O Supremo Tribunal Federal analisa, em plenário virtual, se o Ministério Público tem legitimidade para promover a liquidação e a execução de sentença proferida em ação civil pública que envolve direitos individuais homogêneos. O caso possui repercussão geral reconhecida e tem previsão de encerramento para o final deste mês. O tema está diretamente ligado aos mecanismos de tutela coletiva existentes no país.

O processo tem origem em uma ação movida contra o Centro de Ensino Superior de Campo Grande, em Mato Grosso do Sul, relacionada a cobrança indevida de valores de alunos. A sentença reconheceu o direito à restituição, inaugurando a fase de liquidação individual dos danos. Em 2016, o MP passou a atuar na liquidação durante o cumprimento, buscando apurar valores devidos a cada vítima.

A controvérsia envolve se o MP pode atuar além da fase de conhecimento, especialmente para assegurar efetividade, uniformidade das decisões e acesso à Justiça em casos de grande numero de vítimas. O STF já enfrentou o tema no âmbito do STJ, que havia limitado a atuação do MP na liquidação.

Voto do relator

O ministro Dias Toffoli votou pela não autorização do MP na liquidação e na execução, destacando que a Constituição não autoriza atuação ampla na fase de liquidação de sentenças coletivas sobre direitos disponíveis. O voto sustenta a divisão entre a fase cognitiva coletiva e a fase executiva individual, com a liquidação exigindo titularidade e dados específicos de cada vítima.

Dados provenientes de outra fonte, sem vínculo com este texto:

Inductive tab : Type := completed | given.

Record Document : Type :=
  { completionList : list CompletedItem;
    givenList : list GivenItem;
    tabCompleted_textContent : string;
    tabGiven_textContent : string;
    activeTab : option tab;
    completeButton_display : string;
    completeButton_resetClass : bool;
    completeButton_textContent : string;
    next_node : nat }.

(** Pending [setTimeout(enterResetMode, 3000)] calls: handle and due time. *)
Record Timers : Type :=
  { pending : list (nat * Z);
    next_handle : nat;
    clock : Z }.

Record World : Type :=
  { localStorage : gmap string string;
    document : Document;
    isResetMode : bool;
    pressTimer : option nat;
    timers : Timers }.

Definition set_localStorage (f : gmap string string -> gmap string string) (w : World) : World :=
  {| localStorage := f (localStorage w); document := document w;
     isResetMode := isResetMode w; pressTimer := pressTimer w; timers := timers w |}.

Definition set_document (f : Document -> Document) (w : World) : World :=
  {| localStorage := localStorage w; document := f (document w);
     isResetMode := isResetMode w; pressTimer := pressTimer w; timers := timers w |}.

Definition set_isResetMode (b : bool) (w : World) : World :=
  {| localStorage := localStorage w; document := document w;
     isResetMode := b; pressTimer := pressTimer w; timers := timers w |}.

Definition set_pressTimer (h : option nat) (w : World) : World :=
  {| localStorage := localStorage w; document := document w;
     isResetMode := isResetMode w; pressTimer := h; timers := timers w |}.

Definition set_timers (f : Timers -> Timers) (w : World) : World :=
  {| localStorage := localStorage w; document := document w;
     isResetMode := isResetMode w; pressTimer := pressTimer w; timers := f (timers w) |}.

Definition set_completionList (f : list CompletedItem -> list CompletedItem) (d : Document) : Document :=
  {| completionList := f (completionList d); givenList := givenList d;
     tabCompleted_textContent := tabCompleted_textContent d;
     tabGiven_textContent := tabGiven_textContent d;
     activeTab := activeTab d;
     completeButton_display := completeButton_display d;
     completeButton_resetClass := completeButton_resetClass d;
     completeButton_textContent := completeButton_textContent d;
     next_node := next_node d |}.

Definition set_givenList (f : list GivenItem -> list GivenItem) (d : Document) : Document :=
  {| completionList := completionList d; givenList := f (givenList d);
     tabCompleted_textContent := tabCompleted_textContent d;
     tabGiven_textContent := tabGiven_textContent d;
     activeTab := activeTab d;
     completeButton_display := completeButton_display d;
     completeButton_resetClass := completeButton_resetClass d;
     completeButton_textContent := completeButton_textContent d;
     next_node := next_node d |}.

Definition set_tab_texts (c g : string) (d : Document) : Document :=
  {| completionList := completionList d; givenList := givenList d;
     tabCompleted_textContent := c;
     tabGiven_textContent := g;
     activeTab := activeTab d;
     completeButton_display := completeButton_display d;
     completeButton_resetClass := completeButton_resetClass d;
     completeButton_textContent := completeButton_textContent d;
     next_node := next_node d |}.

Definition set_activeTab (t : tab) (display : string) (d : Document) : Document :=
  {| completionList := completionList d; givenList := givenList d;
     tabCompleted_textContent := tabCompleted_textContent d;
     tabGiven_textContent := tabGiven_textContent d;
     activeTab := Some t;
     completeButton_display := display;
     completeButton_resetClass := completeButton_resetClass d;
     completeButton_textContent := completeButton_textContent d;
     next_node := next_node d |}.

Definition set_completeButton (resetClass : bool) (text : string) (d : Document) : Document :=
  {| completionList := completionList d; givenList := givenList d;
     tabCompleted_textContent := tabCompleted_textContent d;
     tabGiven_textContent := tabGiven_textContent d;
     activeTab := activeTab d;
     completeButton_display := completeButton_display d;
     completeButton_resetClass := resetClass;
     completeButton_textContent := text;
     next_node := next_node d |}.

Como exceção, Toffoli admite atuação do MP em hipóteses subsidiárias, como a reparação fluida prevista no Código de Defesa do Consumidor, quando não houver suficientes interessados habilitados. A tese de repercussão geral apresentada pelo relator define que, fora da reparação fluida, o MP não pode promover liquidação e execução de sentenças coletivas sobre direitos disponíveis.

Divergência – I

O ministro Alexandre de Moraes abriu divergência, defendendo leitura mais ampla das atribuições do MP. Ele sustenta que a atuação pode ocorrer na fase de liquidação e execução quando houver interesse social qualificado, especialmente em casos de grande impacto coletivo. Moraes argumenta que restringir a atuação pode comprometer o acesso à Justiça e a efetividade da tutela.

A divergência propõe a tese de que o MP tem legitimidade para promover liquidação e execução da sentença genérica em favor das vítimas, desde que haja interesse social, observando a Constituição Federal.

Divergência – II

O ministro Cristiano Zanin também diverge, propondo critérios adicionais: a atuação deve ocorrer se houver viabilidade de apurar os valores sem depender de dados fornecidos pelos beneficiários. Ele sugere destinação direta dos montantes às vítimas ou aos seus successeurs, vedada a gestão por legitimados coletivos, salvo exceção de destino ao fundo específico. Gilmar Mendes acompanhou a divergência, defendendo flexibilização funcional do sistema de tutela coletiva e admitindo atuação do MP para conferir uniformidade, desde que os titulares mantenham a propriedade dos créditos.

A linha defendida por Mendes ressalta que a dimensão coletiva não se esgota na sentença genérica e pode persistir na execução, desde que haja participação adequada dos destinatários e respeito à titularidade individual.

Processo: RE 1.449.302. A análise continua no STF, com a expectativa de que o plenário encerre o julgamento nos próximos dias. As decisões podem redefinir a atuação do MP em fases de liquidação e execução de ações civis públicas envolvendo direitos individuais homogêneos.